Fat is something relegated to the “fetish” corners of the industry for niche perverts and the plus-size butt of a bucks night joke, too taboo for the mainstream.
So when I decided to take my first step into commercial sex work, for reasons that are my own and not the point of this story; I did so not knowing if there was a place for me, without an example or role model to emulate. “Who was going to want to pay to spend time with me?” Luckily, the massage parlour I began working with was body positive and believed every “body” is beautiful. A view I later discovered wasn’t shared by all parlours across the industry. But just because my employers and fellow workers embraced me, doesn’t mean the clients would.
The clients, generally men, come in looking for a fantasy. They want what they don’t have or can’t get in the real world. Their idea of the unobtainable, usually the socially acceptable depiction of beauty; young, thin and busty. That doesn’t mean anyone who falls outside of that stereotype wasn’t desirable.
However, I soon discovered the square of “undesirability.”
Four attributes that, on their own wasn’t an issue, But the more attributes you embodied, the harder it was for you to get work. I had all 4; age, alternative style, tattoos and excessive weight.
Quite often a worker’s weight would be a measure of their attractiveness and value. One situation comes to mind when a client asked if they can have a discount if they pick the “fat one”… Why would I put myself through this? Frankly, I had bills to pay and it honestly was no less offensive than what I heard while working in hospitality. I developed a thick skin pretty quickly and enjoyed a better work-life balance.
There was a silver lining, I was able to flip my perspective and realised that when a client did choose to be with me it was a genuine desire.
I may not be everyone’s cup of tea but I was someones! From that realisation, I was able to realise my own strengths and self-confidence and confidence is sexy!

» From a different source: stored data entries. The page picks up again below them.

(** * The 8-bit CPU emulator of [src/components/Computer.tsx]

    A shallow embedding of the [CPU] class (memory, register file, stack
    discipline, interrupt controller, instruction executor) and the
    properties of its three public operations [loadProgram],
    [requestInterrupt] and [tick].

    Modelling conventions.
    - A JavaScript value held by a register is a [jsval]: an integer number,
      an infinity, [NaN] or [undefined].  The program only produces integers,
      so a finite number is modelled by its value in [Z].  A JavaScript number
      is an IEEE 754 double: [+] and [++] return the double nearest to the
      exact result ([to_double]), which is the exact result up to 2^53 in
      magnitude and an infinity past the largest double.  SP and IE only
      ever hold integers between -1 and the length of the memory (the
      constructor's [memorySize - 1], then [SP--], [SP++], 0 and 1), where
      the arithmetic is exact: they are kept in [Z].
    - [this.memory] is a [Uint8Array]: a fixed-length list of cells, each
      written through the ToUint8 conversion.  An index that is not a valid
      integer index reads [undefined] and is not written.  The key
      [undefined] is not a numeric index: it names an ordinary property of
      the array object, kept in [prop_undefined].
    - [tick] mutates the object in place and may raise a [TypeError] from
      [undefined.toString(16)] while formatting a diagnostic; the mutations
      made before the exception persist.  An [outcome] carries the state in
      both cases.
    - [logMessage] is kept as a tagged message (template and arguments).

    The second half adds the parts of the presentation layer that compute
    (the program listing, the hexadecimal labels, the state updaters of
    [App]) and further properties of the class and of the sample image. *)

From Stdlib Require Import ZArith Lia List.
From Stdlib Require HexString.
From stdpp Require Import base decidable numbers strings list.

Local Open Scope Z_scope.

(** ** JavaScript values *)

Inductive jsval : Type :=
| Num (z : Z)
| NaN
| Undefined
| Infinity
| NegInfinity.

(** *** Number arithmetic

    Every integer up to 2^53 in magnitude is a double.  Above, a double has
    53 significant bits: between 2^e and 2^(e+1) the doubles are the
    multiples of 2^(e-52). *)

(** 2^53: up to here every integer is a double. *)
Definition MAX_EXACT : Z := 9007199254740992.

(** The double nearest to the integer [n >= 0], a tie going to the even
    significand; [None] when the result is past the largest double. *)
Definition round_magnitude (n : Z) : option Z :=
  if n <=? MAX_EXACT then Some n
  else
    let ulp := 2 ^ (Z.log2 n - 52) in
    let q := n / ulp in
    let r := n mod ulp in
    let half := ulp / 2 in
    let q' :=
      if r <? half then q
      else if half <? r then q + 1
      else if Z.even q then q else q + 1 in
    if q' * ulp <? 2 ^ 1024 then Some (q' * ulp) else None.

(** The number an arithmetic operation returns when its exact result is
    the integer [z]. *)
Definition to_double (z : Z) : jsval :=
  match round_magnitude (Z.abs z) with
  | Some m => Num (Z.sgn z * m)
  | None => if 0 <? z then Infinity else NegInfinity
  end.

Arguments to_double : simpl never.

(** [v++] and [v + 1]: ToNumber, then add one. *)
Definition js_incr (v : jsval) : jsval :=
  match v with
  | Num z => to_double (z + 1)
  | Infinity => Infinity
  | NegInfinity => NegInfinity
  | NaN | Undefined => NaN
  end.

(** [a + b] on numbers and [undefined]. *)
Definition js_add (a b : jsval) : jsval :=
  match a, b with
  | Num x, Num y => to_double (x + y)
  | Infinity, (Num _ | Infinity) | Num _, Infinity => Infinity
  | NegInfinity, (Num _ | NegInfinity) | Num _, NegInfinity => NegInfinity
  | _, _ => NaN
  end.

(** ToUint8: the conversion applied by a store into a [Uint8Array]. *)
Definition to_uint8 (v : jsval) : Z :=
  match v with
  | Num z => z mod 256
  | NaN | Undefined | Infinity | NegInfinity => 0
  end.

(** [v.toString(16)] raises a TypeError exactly when [v] is [undefined]. *)
Definition has_toString (v : jsval) : bool :=
  match v with
  | Undefined => false
  | _ => true
  end.

(** ** Instruction set and interrupt codes *)

Module InstructionSet.
Definition NOOP : Z := 0.
Definition LOAD_A_VAL : Z := 1.
Definition LOAD_B_VAL : Z := 2.
Definition LOAD_A_MEM : Z := 3.
Definition LOAD_B_MEM : Z := 4.
Definition STORE_A : Z := 5.
Definition STORE_B : Z := 6.
Definition ADD : Z := 7.
Definition HALT : Z := 8.
Definition ENABLE_INTERRUPTS : Z := 9.
Definition IRET : Z := 10.
Definition JMP : Z := 11.
Definition PUSH_A : Z := 12.
Definition POP_A : Z := 13.
Definition PUSH_B : Z := 14.
Definition POP_B : Z := 15.
End InstructionSet.

Module Interrupts.
Definition TIMER : Z := 1.
End Interrupts.

(** The labels of the [switch] in [decodeAndExecute]. *)
Inductive opcode : Type :=
| OpNOOP | OpLOAD_A_VAL | OpLOAD_B_VAL | OpLOAD_A_MEM | OpLOAD_B_MEM
| OpSTORE_A | OpSTORE_B | OpADD | OpHALT | OpENABLE_INTERRUPTS | OpIRET
| OpJMP | OpPUSH_A | OpPOP_A | OpPUSH_B | OpPOP_B.

(** Which [case] label a number is strictly equal to, if any. *)
Definition decode_num (z : Z) : option opcode :=
  if z =? InstructionSet.LOAD_A_VAL then Some OpLOAD_A_VAL
  else if z =? InstructionSet.LOAD_B_VAL then Some OpLOAD_B_VAL
  else if z =? InstructionSet.LOAD_A_MEM then Some OpLOAD_A_MEM
  else if z =? InstructionSet.LOAD_B_MEM then Some OpLOAD_B_MEM
  else if z =? InstructionSet.STORE_A then Some OpSTORE_A
  else if z =? InstructionSet.STORE_B then Some OpSTORE_B
  else if z =? InstructionSet.ADD then Some OpADD
  else if z =? InstructionSet.JMP then Some OpJMP
  else if z =? InstructionSet.ENABLE_INTERRUPTS then Some OpENABLE_INTERRUPTS
  else if z =? InstructionSet.IRET then Some OpIRET
  else if z =? InstructionSet.PUSH_A then Some OpPUSH_A
  else if z =? InstructionSet.POP_A then Some OpPOP_A
  else if z =? InstructionSet.PUSH_B then Some OpPUSH_B
  else if z =? InstructionSet.POP_B then Some OpPOP_B
  else if z =? InstructionSet.HALT then Some OpHALT
  else if z =? InstructionSet.NOOP then Some OpNOOP
  else None.

(** [switch (instruction)] compares with [===]: [NaN], [undefined] and the
    infinities match no label and fall to [default]. *)
Definition decode (ir : jsval) : option opcode :=
  match ir with
  | Num z => decode_num z
  | NaN | Undefined | Infinity | NegInfinity => None
  end.

(** ** Memory: a [Uint8Array] object *)

Record Memory : Type := mkMemory {
  cells : list Z;           (* the indexed elements *)
  prop_undefined : jsval    (* the object's property named "undefined" *)
}.

(** [memory.length] *)
Definition mem_length (m : Memory) : Z := Z.of_nat (length (cells m)).

(** The largest length a typed array can have, 2^53 - 1:
    [new Uint8Array(n)] raises a RangeError for a larger [n]. *)
Definition MAX_ARRAY_LENGTH : Z := 9007199254740991.

(** [memory[k]] as an rvalue.  The keys "NaN", "Infinity" and "-Infinity"
    are numeric but no valid index: they read [undefined]. *)
Definition mem_get (m : Memory) (k : jsval) : jsval :=
  match k with
  | Num i =>
      if 0 <=? i
      then match cells m !! Z.to_nat i with
           | Some b => Num b
           | None => Undefined
           end
      else Undefined
  | NaN | Infinity | NegInfinity => Undefined
  | Undefined => prop_undefined m
  end.

(** [memory[k] = v].  stdpp's list insert leaves the list alone past its
    end, as the typed array does. *)
Definition mem_set (m : Memory) (k : jsval) (v : jsval) : Memory :=
  match k with
  | Num i =>
      if 0 <=? i
      then mkMemory (<[Z.to_nat i := to_uint8 v]> (cells m)) (prop_undefined m)
      else m
  | NaN | Infinity | NegInfinity => m
  | Undefined => mkMemory (cells m) v
  end.

(** [new Uint8Array(memorySize)] *)
Definition new_Uint8Array (memorySize : nat) : Memory :=
  mkMemory (replicate memorySize 0) Undefined.

(** ** Register file *)

Record Registers : Type := mkRegisters {
  A : jsval;
  B : jsval;
  IR : jsval;
  MAR : jsval;
  MDR : Z;
  PC : jsval;
  SP : Z;
  IE : Z
}.

(** ** Diagnostic status *)

Inductive log : Type :=
| LogWaiting                                 (* "In attesa di avvio..." *)
| LogLoaded                                  (* "Programma caricato. ..." *)
| LogRequested (interrupt : Z)               (* "Richiesta di Interrupt ... ricevuta." *)
| LogHaltState                               (* "CPU in stato HALT." *)
| LogInterrupt (interruptType : Z) (isrAddress : jsval)
                                             (* "Interrupt ...! Salto a ISR @0x..." *)
| LogFetch (ir mar : jsval)                  (* "FETCH: Istruzione ... da @0x..." *)
| LogEnabled                                 (* "Interrupt Abilitati." *)
| LogIret (pc : jsval)                       (* "IRET: Ritorno a @0x... ." *)
| LogHalt                                    (* "HALT: Esecuzione terminata." *)
| LogUnknown (instruction : jsval).          (* "Istruzione sconosciuta: ..." *)

(** ** The CPU object *)

Record CPU : Type := mkCPU {
  memory : Memory;
  registers : Registers;
  halted : bool;
  interruptQueue : list Z;
  logMessage : log
}.

Definition set_memory (m : Memory) (s : CPU) : CPU :=
  mkCPU m (registers s) (halted s) (interruptQueue s) (logMessage s).
Definition set_registers (r : Registers) (s : CPU) : CPU :=
  mkCPU (memory s) r (halted s) (interruptQueue s) (logMessage s).
Definition set_halted (h : bool) (s : CPU) : CPU :=
  mkCPU (memory s) (registers s) h (interruptQueue s) (logMessage s).
Definition set_interruptQueue (q : list Z) (s : CPU) : CPU :=
  mkCPU (memory s) (registers s) (halted s) q (logMessage s).
Definition set_logMessage (l : log) (s : CPU) : CPU :=
  mkCPU (memory s) (registers s) (halted s) (interruptQueue s) l.

Definition set_A (v : jsval) (s : CPU) : CPU :=
  let r := registers s in
  set_registers (mkRegisters v (B r) (IR r) (MAR r) (MDR r) (PC r) (SP r) (IE r)) s.
Definition set_B (v : jsval) (s : CPU) : CPU :=
  let r := registers s in
  set_registers (mkRegisters (A r) v (IR r) (MAR r) (MDR r) (PC r) (SP r) (IE r)) s.
Definition set_IR (v : jsval) (s : CPU) : CPU :=
  let r := registers s in
  set_registers (mkRegisters (A r) (B r) v (MAR r) (MDR r) (PC r) (SP r) (IE r)) s.
Definition set_MAR (v : jsval) (s : CPU) : CPU :=
  let r := registers s in
  set_registers (mkRegisters (A r) (B r) (IR r) v (MDR r) (PC r) (SP r) (IE r)) s.
Definition set_PC (v : jsval) (s : CPU) : CPU :=
  let r := registers s in
  set_registers (mkRegisters (A r) (B r) (IR r) (MAR r) (MDR r) v (SP r) (IE r)) s.
Definition set_SP (v : Z) (s : CPU) : CPU :=
  let r := registers s in
  set_registers (mkRegisters (A r) (B r) (IR r) (MAR r) (MDR r) (PC r) v (IE r)) s.
Definition set_IE (v : Z) (s : CPU) : CPU :=
  let r := registers s in
  set_registers (mkRegisters (A r) (B r) (IR r) (MAR r) (MDR r) (PC r) (SP r) v) s.

(** Result of a method that may raise: the object as it is left. *)
Inductive outcome : Type :=
| Done (s : CPU)
| Threw (s : CPU).

Definition state_of (o : outcome) : CPU :=
  match o with
  | Done s | Threw s => s
  end.

Definition INTERRUPT_VECTOR_TABLE_START : Z := 0.
Definition TIMER_ISR_ADDRESS_POINTER : Z :=
  INTERRUPT_VECTOR_TABLE_START + Interrupts.TIMER.

(** [constructor(memorySize = 256)] *)
Definition new_CPU (memorySize : nat) : CPU :=
  mkCPU (new_Uint8Array memorySize)
        (mkRegisters (Num 0) (Num 0) (Num 0) (Num 0) 0 (Num 0)
                     (Z.of_nat memorySize - 1) 0)
        false [] LogWaiting.

(** The [forEach] of [loadProgram], from index [index] on.  The sum
    [startAddress + index] is exact wherever it can be below the length of
    a typed array, and a sum that is rounded is 2^53 or more in magnitude:
    the cells written are those of the exact sum. *)
Fixpoint load_from (startAddress : Z) (index : nat) (program : list Z)
    (m : Memory) : Memory :=
  match program with
  | [] => m
  | value :: rest =>
      let m' :=
        if startAddress + Z.of_nat index <? mem_length m
        then mem_set m (Num (startAddress + Z.of_nat index)) (Num value)
        else m in
      load_from startAddress (S index) rest m'
  end.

With time and experience, I learnt a lot by observing client behaviour and patterns. Quite often groups of guys would come in together. If you put them all in the same room together to meet the workers, they would all pick the same type of worker. However, if you separated the group so they were able to choose without the influence, or more likely, the judgement of their peers, they would be more authentic with who they wanted to see.
This gave me the understanding that my greatest barrier wasn’t actually me and what I looked like, it was shame and internalised stigma that others felt for acknowledging they are attracted to someone like me.
Armed with this understanding I was able to adapt the way I worked and engaged with clients.
No longer was I going to make the sexual act the sole focus of our time together but rather act as the role model I never had and show through our connection that fat isn’t something to fear or be ashamed of.
Look at me stand proud in my naked skin. Feel how soft I am to touch and how warm my arms are to lay in. Feel the pressure of my body against yours and how all our curves interlock.